O Centro Interdisciplinar de Arqueologia e Evolução do Comportamento Humano (ICArEHB), sediado na Universidade do Algarve, celebra uma década de dedicação exclusiva ao estudo da Pré-História. Combinando trabalho de campo e investigação laboratorial, o centro tem-se afirmado como uma referência nacional e internacional na produção de conhecimento sobre os períodos mais remotos da história humana.
A natureza da investigação pré-histórica implica, tradicionalmente, uma abordagem em que a profundidade temporal se traduz numa maior ênfase na quantificação em detrimento da qualificação. Neste contexto, o ICArEHB integra diversas áreas do saber — como a paleontologia, a antropologia física, a geologia e a biologia — enfrentando o constante desafio de articular dados provenientes de disciplinas distintas. Uma das estratégias adotadas por várias escolas de investigação tem sido a aposta na quantificação e na inferência estatística como forma de integrar e comparar dados heterogéneos.
Contudo, desde o início do século XX, a acumulação de grandes volumes de dados nem sempre foi acompanhada por práticas eficazes de partilha e padronização. A ausência de estruturas comuns — como léxicos, variáveis e formatos de dados — tem dificultado a comparação entre projetos e a reprodutibilidade dos resultados. A partilha de dados, ainda pouco enraizada na arqueologia, começa agora a ganhar tração, impulsionada por iniciativas isoladas, sobretudo nos Estados Unidos, que demonstram os benefícios da ciência aberta, como o aumento da visibilidade e da citação dos trabalhos.
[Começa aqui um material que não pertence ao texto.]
Lemma error_normalization_witness :
  (request (browser 0 403 (error_body "forbidden")) "load_config" None (start [] None)).1 =
    Throw (ThrowValue (VStr "forbidden")).
Proof.
  apply (error_normalization (browser 0 403 (error_body "forbidden")) "load_config" None
           (start [] None) load_config_request
           {| status := 403; body_text := error_body "forbidden" |});
    [reflexivity|split; vm_compute; reflexivity|reflexivity|reflexivity
    |vm_compute; reflexivity].
Defined.

Lemma success_normalization_witness :
  (request (browser 0 200 "pong") "load_config" None (start [] None)).1 = Ok (VStr "pong").
Proof.
  destruct (success_normalization (browser 0 200 "pong") "load_config" None
              (start [] None) load_config_request {| status := 200; body_text := "pong" |})
    as (v & Hv & _ & _ & Htext);
    [reflexivity|split; vm_compute; reflexivity|reflexivity|].
  rewrite Hv. f_equal. apply Htext; [discriminate|discriminate|vm_compute; reflexivity].
Defined.

Lemma unauthorized_debounce_witness :
  events (request (browser 1700000002100 401 EmptyString) "load_config" None
            (request (browser 1700000000000 401 EmptyString) "load_config" None
               (start [] None)).2).2
  = [unauthorized; unauthorized].
Proof.
  destruct (unauthorized_debounce
              (browser 1700000000000 401 EmptyString) (browser 1700000002100 401 EmptyString)
              "load_config" "load_config" None None (start [] None)
              load_config_request load_config_request
              {| status := 401; body_text := EmptyString |}
              {| status := 401; body_text := EmptyString |})
    as (_ & _ & Htwo);
    [reflexivity|reflexivity|split; vm_compute; reflexivity|reflexivity
    |split; vm_compute; reflexivity|reflexivity|].
  destruct Htwo as (_ & _ & Hlater); [reflexivity|].
  apply Hlater. reflexivity.
Defined.

Lemma credential_headers_witness :
  exists r, sends (browser 0 200 EmptyString) "load_config" None
              (start [] (Some "secret")) r
    /\ req_headers r = [content_type; ("Authorization", "Bearer secret");
                        ("x-api-key", "secret")].
Proof.
  destruct (credential_headers (browser 0 200 EmptyString) "load_config" None
              (start [] (Some "secret")) {| url := "/api/config"; method := GET |})
    as (r & Hs & Htoken & _); [reflexivity|vm_compute; reflexivity|].
  exists r. split; [assumption|].
  apply (Htoken "secret"); [vm_compute; reflexivity|discriminate].
Defined.

Lemma caller_bag_unchanged_witness :
  heap (request (browser 0 204 EmptyString) "delete_account" (Some 1%positive)
          (start switch_bag None)).2 !! 1%positive = Some switch_bag.
Proof.
  destruct (caller_bag_unchanged (browser 0 204 EmptyString) "delete_account" 1%positive
              (start switch_bag None) switch_bag) as (Hsame & _);
    [vm_compute; reflexivity|].
  exact Hsame.
Defined.

End Samples.



(** * Further properties *)

(** ** Replacing inside a path *)

Section PathFacts.

Lemma startsWith_app_l s r p : startsWith s p = true -> startsWith (s +:+ r) p = true.
Proof.
  revert s; induction p as [|a p IH]; intros s Hs; [done|].
  destruct s as [|b s]; [done|]. rewrite append_cons. simpl in *.
  destruct (Ascii.eqb a b); [by apply IH|done].
Qed.

Lemma includes_app_l a b p : includes b p = true -> includes (a +:+ b) p = true.
Proof. induction a as [|c a IH]; intros Hb; [done|]. apply includes_tail. by apply IH. Qed.

Lemma includes_app_r a b p : includes a p = true -> includes (a +:+ b) p = true.
Proof.
  induction a as [|c a IH]; cbn [includes].
  - destruct (startsWith EmptyString p) eqn:E; [|done]. intros _.
    destruct p; [|done]. by destruct b.
  - destruct (startsWith (String c a) p) eqn:E.
    + intros _. rewrite append_cons. cbn [includes].
      apply (startsWith_app_l _ b) in E. rewrite append_cons in E. by rewrite E.
    + intros Ha. rewrite append_cons. apply includes_tail. by apply IH.
Qed.

Lemma includes_self_prefix r s : includes (r +:+ s) r = true.
Proof.
  destruct r as [|c r]; [by destruct s|].
  rewrite append_cons. cbn [includes].
  assert (startsWith (String c (r +:+ s)) (String c r) = true) as ->; [|done].
  simpl. rewrite Ascii.eqb_refl. clear c.
  induction r as [|c r IH]; [done|]. rewrite append_cons. simpl. by rewrite Ascii.eqb_refl.
Qed.

Lemma count_char_app c a b : count_char c (a +:+ b) = count_char c a + count_char c b.
Proof.
  induction a as [|d a IH]; [done|]. rewrite append_cons. simpl. rewrite IH. lia.
Qed.

Lemma count_char_zero c s : count_char c s = 0 <-> has_char c s = false.
Proof.
  induction s as [|d s IH]; simpl; [done|].
  destruct (Ascii.eqb d c); simpl; [split; [lia|done]|apply IH].
Qed.

(** Replacing the first occurrence of [p] takes away the characters of [p]
    and brings in those of [r]. *)
Lemma count_char_replace c s p r :
  includes s p = true ->
  count_char c (replace_literal s p r) + count_char c p = count_char c s + count_char c r.
Proof.
  induction s as [|d s IH]; cbn [includes replace_literal].
  - destruct (startsWith EmptyString p) eqn:E; [|done]. intros _.
    destruct p; [|done]. simpl. rewrite count_char_app. simpl. lia.
  - destruct (startsWith (String d s) p) eqn:E.
    + intros _. rewrite (startsWith_split _ _ E) at 2.
      rewrite !count_char_app. lia.
    + intros Hs. specialize (IH Hs). simpl. lia.
Qed.

Lemma includes_replace s p r : includes s p = true -> includes (replace_literal s p r) r = true.
Proof.
  induction s as [|d s IH]; cbn [includes replace_literal].
  - destruct (startsWith EmptyString p); [|done]. intros _. apply includes_self_prefix.
  - destruct (startsWith (String d s) p).
    + intros _. apply includes_self_prefix.
    + intros Hs. apply includes_tail. by apply IH.
Qed.

Lemma has_char_replace c s p r :
  has_char c s = false -> has_char c r = false -> has_char c (replace_literal s p r) = false.
Proof.
  intros Hs Hr. destruct (includes s p) eqn:Hinc.
  - apply count_char_zero. apply count_char_zero in Hs, Hr.
    pose proof (count_char_replace c s p r Hinc). lia.
  - revert Hinc Hs. clear Hr. induction s as [|d s IH]; cbn [includes replace_literal].
    + by destruct (startsWith EmptyString p).
    + destruct (startsWith (String d s) p); [done|]. intros Hi. simpl.
      intros [Hd Hs]%orb_false_elim. rewrite Hd. simpl. by apply IH.
Qed.

(** A pattern without slash cannot reach across a slash. *)
Lemma startsWith_across x y p :
  has_char "/" p = false -> startsWith (x +:+ "/" +:+ y) p = startsWith x p.
Proof.
  revert x. induction p as [|a p IH]; intros x Hp; [done|].
  simpl in Hp. apply orb_false_elim in Hp as [Ha Hp].
  destruct x as [|b x].
  - rewrite append_nil, append_cons, append_nil. simpl. by rewrite Ha.
  - rewrite append_cons. simpl. destruct (Ascii.eqb a b); [by apply IH|done].
Qed.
Neste panorama, o ICArEHB tem procurado posicionar-se na vanguarda da ciência aberta, promovendo ativamente a cultura de partilha de dados. Desde 2023, o centro tem implementado uma estratégia estruturada com dois eixos principais: diagnóstico e capacitação.
O primeiro passo consistiu na aplicação de um questionário a investigadores e estudantes, com o objetivo de compreender práticas, perceções e barreiras à partilha de dados. A elevada taxa de resposta revelou uma diversidade de níveis de conhecimento e resistência, muitas vezes associada à perceção de posse dos dados e ao desconhecimento sobre licenças de uso e reutilização.
Em resposta, o ICArEHB organizou uma série de workshops, iniciando em 2024 com uma sessão pioneira sobre partilha de dados em arqueologia, seguida de formações sobre o Open Science Framework, licenças, preprints e outros conceitos fundamentais. Paralelamente, está em desenvolvimento um Manual de Ciência Aberta, que reúne conceitos-chave e boas práticas desde a recolha até à publicação dos dados, incluindo listas de verificação por secção para facilitar a sua aplicação prática.
Mais recentemente, o centro reconheceu que a disponibilização de ferramentas não é suficiente sem a criação de uma cultura institucional de partilha. A publicação científica é apenas a vitrine do trabalho realizado — os dados são o verdadeiro contributo para o avanço do conhecimento. Assim, foram criadas iniciativas como o Dia da Ciência Aberta no ICArEHB, com partilha de boas práticas e a atribuição de um prémio para reconhecer a excelência na partilha de dados.
A motivação contínua é essencial, dado que a partilha de dados exige passos adicionais, como a organização de metadados e a curadoria dos próprios dados. No entanto, já existem exemplos inspiradores, como teses por artigos com todos os dados depositados em repositórios e inteiramente reproduzíveis através de linguagem de programação.
O ICArEHB defende que a formação contínua deve ser uma prioridade estratégica e orçamental dos centros de investigação, não apenas para garantir o acesso aberto às publicações, mas também para capacitar investigadores e estudantes nas práticas da ciência aberta. Neste sentido, o centro participa ativamente em projetos-piloto como o Polen, reforçando o seu compromisso com a transparência, a colaboração e a inovação na arqueologia.